As The Fleece fills to bursting so Noble Jacks bring some serious folk bounce. Normally a gloriously energetic four-piece (their show at Lost Horizon was a huge highlight from early in the year), for this gig they’ve slimmed down to a duo.
The energy levels are still mighty though. Will Page drags his bow across the strings of his fiddle and people leap about all over the place.
Trip to the Forge is a right old hoedown, it’s all excitable dance partners and handclaps while Better Man is billed as their “pirate anthem”. Whatever it is, it’s completely infectious, the sort of music that makes toes tap and faces break out into delirious smiles.
There’s a debt to The Levellers in much of what they do but when it’s this good, who cares? The Blacksmith Stomp sees acoustic guitar and fiddle create a sea of heaving, bouncing souls. It would take a brave band to have Noble Jacks support them.
Bravery is not something that needs to be considered when Skinny Lister are anywhere near a stage though.
Bristol’s (they’ve all moved to this fine sea-faring city this year) very own purveyors of Shanty Punk are a full-sail strung, an all-out cannon blast, a swirling, storm-lashed, good time.
Towards the end of the evening a passing member of The Longest Johns throws his arms wide and simply says “Skinny Lister…the best band in the world” and, you know, right now it’s hard to argue.
From very early on in the set, every voice is raised in a glorious euphoric noise. Wanted is a classic set-opener, full of punkish pummel and folk swagger, while George’s Glass has both band and audience cavorting recklessly.
This is an office Christmas party teetering right on the edge of madness from the first minute.
Unto the Breach, taken from their latest album Shanty Punk, is relentlessly Pogues-y and so much fun.
With the sad loss of Shane MacGowan, just a few days ago, it seems as though Skinny Lister are more than happy to pick up the Pogues’ baton and scamper away with it. There will be no catching them.
Arm Wrestling in Dresden sees fizzing ball of energy, Lorna Thomas, throwing herself into the audience. From here on in she seems to spend more time dancing, surfing, grooving with the people than actually on the stage.

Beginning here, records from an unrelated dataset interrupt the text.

(* ===== verification/ConsensusReactorProofs.v ===== *)
(** * The reactor: votes are sent once, and nothing panics

    The two kinds of vote sets behind the interface [VoteSetReader] satisfy [reads]; against it, [PickSendVote] sends a
    vote that the peer is not known to have, and repeating it sends each missing vote exactly once. Then every
    branch of [Receive] and of the gossip routines is total on well-formed bit arrays. *)

From Stdlib Require Import ZArith Lia Bool Strings.Byte.
From stdpp Require Import base list gmap sorting.
From S2P Require Import Prelude Types ValidatorSet VoteSet HeightVoteSet PartSet Block StateStore BlockStore Consensus.
From S2P Require Import BitArray PeerState PeerStateProofs ConsensusReactor.
Local Open Scope Z_scope.

(** ** The interface *)

(** A vote set of height [h] and round [r] whose votes are at the positions of [b]. *)
Record reads {A} `{VoteSetReader A} (votes : A) (h r : Z) (b : BitArray) : Prop := {
  re_height : rd_Height votes = Ret h;
  re_round : rd_Round votes = Ret r;
  re_type : IsVoteTypeValid (rd_Type votes) = true;
  re_commit : ∃ c, rd_IsCommit votes = Ret c;
  re_bits : rd_BitArray votes = Ret (Some b);
  re_wf : sized b;
  re_size : Bits b = rd_Size votes;
  re_votes i : 0 ≤ i < Bits b → bit b i = true →
    ∃ v, rd_GetByIndex votes i = Ret (Some v) ∧ vote_Height v = h ∧ vote_Round v = r ∧
      vote_Type v = rd_Type votes ∧ vote_ValidatorIndex v = i
}.

(** Empty, or as above. *)
Definition readable {A} `{VoteSetReader A} (votes : A) : Prop :=
  rd_Size votes = 0 ∨ ∃ h r b, reads votes h r b.

Lemma VoteSet_reads `{Codec} `{Crypto} vs :
  vs_inv vs → IsVoteTypeValid (vs_type vs) = true → VoteSet_Size (Some vs) ≤ maxBits →
  ∃ b, reads (Some vs) (vs_height vs) (vs_round vs) b.
Proof.
  intros Hi Ht Hm. destruct (vs_core _ Hi) as [Hs Hg _ _]. destruct (slots_ba _ _ _ _ Hs) as (b & Eb & Hw & HB & Hbit).
  exists b. split; try done; cbn.
  - by eexists.
  - rewrite Eb. cbn. by rewrite copy_id.
  - split; [done|]. rewrite HB. exact Hm.
  - intros i Hlt Hbi. rewrite HB in Hlt.
    pose proof (slots_len _ _ _ _ Hs) as Hlen. cbn in HB, Hlen, Hlt.
    destruct (lookup_lt_is_Some_2 (vs_votes vs) (Z.to_nat i)) as [o Ho]; [unfold zlen in Hlt; lia|].
    pose proof (Hbit _ _ Ho) as Ei. rewrite Z2Nat.id, Hbi in Ei by lia.
    symmetry in Ei. apply bool_decide_eq_true in Ei as [v ->].
    destruct (Hg _ _ Ho) as [Gi _ Gh Gr Gt _]. exists v. rewrite Z2Nat.id in Gi by lia.
    split; [|done]. rewrite <-(Z2Nat.id i) by lia. by apply slice_get_ok.
Qed.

She hurls herself from the bar of The Fleece during Six Whiskies, swims across outstretched arms and is carried, Queen-like, back to the safety of her band as they whirl away. She arm-wrestles and struts her way around, high fiving as she goes.
John Kanaka is a shanty, lustily sung by every single person here. Scrap that, it’s lustily bellowed, screamed, shouted. The Longest Johns (well, two of them) join the mayhem for even more shanty fun on God Damn the Amsterdam and every single ounce of Bristol goodness is squeezed from every single person.
By the time Skinny Lister crash into Trouble on Oxford Street there is complete delirium. The perfect mix of punk and folk, huge singalong chorus and accordion-driven insanity, this is glorious.
Right now, right here, Skinny Lister are the best band in the world.